-- Required work --
Transcribe the following entries word for word. End with the line where "the block size, the" appears.

Collected data:
(** * Pixel-art pipeline of [src/app/components/ImageGenerator.tsx]

    A shallow embedding of the image helpers of the component
    ([getOpaqueBounds], [quantizeImageToPalette], [findNearestInPalette],
    [createPixelOutline], [normalizeImageBlob] and the geometry of
    [pixelateImage]) together with the properties stated about them.

    Numbers.  JavaScript has one numeric type, the IEEE-754 binary64
    double.  Quantities that are integers in every run (array indices,
    coordinates, widths and heights, byte channels, the outline thickness,
    the block size, the size limit) are modelled by [nat] and [Z]: on
    integers of this size the double arithmetic of the source is exact and
    [Math.floor (a / b)] is [Z.div].  The fractional computations of the
    quantizer and of the compositor (the weighted colour distance, the
    dither perturbation, the coverage factor 0.6) are modelled by Rocq's
    primitive binary64 floats, which are the same doubles; the only fact
    about them that is not obtained by evaluation is that their boolean
    Leibniz test decides equality.  The scale factor of the normalizer is
    modelled by an exact rational. *)

From Stdlib Require Import ZArith QArith Qround List Lia Bool.
From Stdlib Require Import Floats.PrimFloat Floats.FloatOps Floats.SpecFloat.
From Stdlib Require Import Floats.FloatAxioms.
From Stdlib Require Import Numbers.Cyclic.Int63.Uint63.
From Stdlib Require Strings.String.
From stdpp Require Import base list.
Import String.StringSyntax.
Delimit Scope string_scope with string.

Set Warnings "-inexact-float".
Open Scope Z_scope.

(** ** JavaScript numbers *)

Module JS.

(** The double of an integer (exact below 2^53). *)
Definition num (z : Z) : float :=
  if z <? 0 then PrimFloat.opp (PrimFloat.of_uint63 (Uint63.of_Z (- z)))
  else PrimFloat.of_uint63 (Uint63.of_Z z).

(** [Math.floor] of a finite double, as an integer.  The source applies it
    to finite values only; infinities and NaN, which have no integer
    value, are sent to 0 here. *)
Definition Math_floor (v : float) : Z :=
  match Prim2SF v with
  | S754_finite s m e =>
      let n := if s then Z.neg m else Z.pos m in
      if 0 <=? e then n * 2 ^ e else n / 2 ^ (- e)
  | _ => 0
  end.

Definition is_neg_zero (v : float) : bool :=
  match PrimFloat.classify v with
  | FloatClass.NZero => true
  | _ => false
  end.

(** [Math.max] and [Math.min] on two doubles: NaN is contagious and
    [-0] is smaller than [+0]. *)
Definition Math_max (a b : float) : float :=
  if PrimFloat.is_nan a || PrimFloat.is_nan b then PrimFloat.nan
  else if PrimFloat.ltb a b then b
  else if PrimFloat.ltb b a then a
  else if is_neg_zero a then b else a.

Definition Math_min (a b : float) : float :=
  if PrimFloat.is_nan a || PrimFloat.is_nan b then PrimFloat.nan
  else if PrimFloat.ltb a b then a
  else if PrimFloat.ltb b a then b
  else if is_neg_zero b then b else a.

(** A store into a [Uint8ClampedArray] of an integer value. *)
Definition toUint8Clamped (v : Z) : Z := Z.max 0 (Z.min 255 v).

End JS.

(** ** Loops

    [for (let i = 0; i < n; i++) s = body i s], and the raster scan
    [for y < height, for x < width]. *)

Fixpoint for_loop {S : Type} (n : nat) (body : nat -> S -> S) (s : S) : S :=
  match n with
  | O => s
  | Datatypes.S n' => body n' (for_loop n' body s)
  end.

Definition raster {S : Type} (w h : nat) (body : nat -> nat -> S -> S) (s : S) : S :=
  for_loop h (fun y s => for_loop w (fun x s => body x y s) s) s.

(** The same loops for a body that may throw ([None]). *)
Fixpoint for_loopM {S : Type} (n : nat) (body : nat -> S -> option S) (s : S) : option S :=
  match n with
  | O => Some s
  | Datatypes.S n' =>
      match for_loopM n' body s with
      | Some s' => body n' s'
      | None => None
      end
  end.

Definition rasterM {S : Type} (w h : nat) (body : nat -> nat -> S -> option S) (s : S)
  : option S :=
  for_loopM h (fun y s => for_loopM w (fun x s => body x y s) s) s.

(** ** ImageData *)

Record ImageData : Type := mkImageData {
  width : nat;
  height : nat;
  data : list Z
}.

(** [new ImageData(width, height)]: transparent black. *)
Definition newImageData (w h : nat) : ImageData :=
  mkImageData w h (repeat 0 (4 * w * h)).

(** The invariant of every [ImageData] the browser hands out: four bytes
    per pixel. *)
Definition is_byte (v : Z) : Prop := 0 <= v <= 255.

Definition wf_image (img : ImageData) : Prop :=
  length (data img) = (4 * width img * height img)%nat /\ Forall is_byte (data img).

(** An array read [arr[i]].  In a well-formed image every read of the
    source is inside the array.  Outside it JavaScript yields [undefined];
    the model reads 0, which the alpha test [> 10] of [createPixelOutline]
    does not tell apart from [undefined], and the statements about the
    other scans assume a well-formed image. *)
Definition rd (arr : list Z) (i : nat) : Z := default 0 (arr !! i).

(** Offset of pixel (x, y) in [data]: [(y * width + x) * 4]. *)
Definition pix (w x y : nat) : nat := ((y * w + x) * 4)%nat.

Definition rgba (arr : list Z) (idx : nat) : Z * Z * Z * Z :=
  (rd arr idx, rd arr (idx + 1), rd arr (idx + 2), rd arr (idx + 3)).

(** ** getOpaqueBounds *)

Record Rect : Type := mkRect { rx : Z; ry : Z; rw : Z; rh : Z }.

Record Bounds : Type := mkBounds { minX : Z; minY : Z; maxX : Z; maxY : Z }.

Definition bounds_step (dat : list Z) (w : nat) (alphaThreshold : Z)
    (x y : nat) (b : Bounds) : Bounds :=
  let idx := pix w x y in
  let a := rd dat (idx + 3) in
  if alphaThreshold <? a then
    let b := if Z.of_nat x <? minX b then mkBounds (Z.of_nat x) (minY b) (maxX b) (maxY b) else b in
    let b := if maxX b <? Z.of_nat x then mkBounds (minX b) (minY b) (Z.of_nat x) (maxY b) else b in
    let b := if Z.of_nat y <? minY b then mkBounds (minX b) (Z.of_nat y) (maxX b) (maxY b) else b in
    let b := if maxY b <? Z.of_nat y then mkBounds (minX b) (minY b) (maxX b) (Z.of_nat y) else b in
    b
  else b.

Definition scanBounds (image : ImageData) (alphaThreshold : Z) : Bounds :=
  raster (width image) (height image)
    (bounds_step (data image) (width image) alphaThreshold)
    (mkBounds (Z.of_nat (width image)) (Z.of_nat (height image)) (-1) (-1)).

Definition getOpaqueBounds (image : ImageData) (alphaThreshold : Z) : option Rect :=
  let b := scanBounds image alphaThreshold in
  if (maxX b <? minX b) || (maxY b <? minY b) then None
  else Some (mkRect (minX b) (minY b) (maxX b - minX b + 1) (maxY b - minY b + 1)).

(** [getOpaqueBounds(srcImage, 16) || { x: 0, y: 0, w: width, h: height }]
    in [pixelateImage]. *)
Definition cropBounds (srcImage : ImageData) : Rect :=
  match getOpaqueBounds srcImage 16 with
  | Some r => r
  | None => mkRect 0 0 (Z.of_nat (width srcImage)) (Z.of_nat (height srcImage))
  end.

(** Alpha of pixel (x, y), as the scans read it: [data[idx + 3]]. *)
Definition alpha_at (image : ImageData) (x y : nat) : Z :=
  rd (data image) (pix (width image) x y + 3).

(** ** Vocabulary of the statements about [getOpaqueBounds] *)

(** Pixel (x, y) qualifies: it is inside the buffer and its alpha exceeds
    the threshold. *)
Definition qualifies (image : ImageData) (alphaThreshold : Z) (x y : nat) : Prop :=
  (x < width image)%nat /\ (y < height image)%nat /\ alphaThreshold < alpha_at image x y.

(** A qualifying pixel among the first [n] pixels of the scan. *)
Definition seen (image : ImageData) (alphaThreshold : Z) (n x y : nat) : Prop :=
  qualifies image alphaThreshold x y /\ (y * width image + x < n)%nat.

Definition bounds_init (image : ImageData) : Bounds :=
  mkBounds (Z.of_nat (width image)) (Z.of_nat (height image)) (-1) (-1).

-- Problem solution --
(** * Pixel-art pipeline of [src/app/components/ImageGenerator.tsx]

    A shallow embedding of the image helpers of the component
    ([getOpaqueBounds], [quantizeImageToPalette], [findNearestInPalette],
    [createPixelOutline], [normalizeImageBlob] and the geometry of
    [pixelateImage]) together with the properties stated about them.

    Numbers.  JavaScript has one numeric type, the IEEE-754 binary64
    double.  Quantities that are integers in every run (array indices,
    coordinates, widths and heights, byte channels, the outline thickness,
    the block size, the size limit) are modelled by [nat] and [Z]: on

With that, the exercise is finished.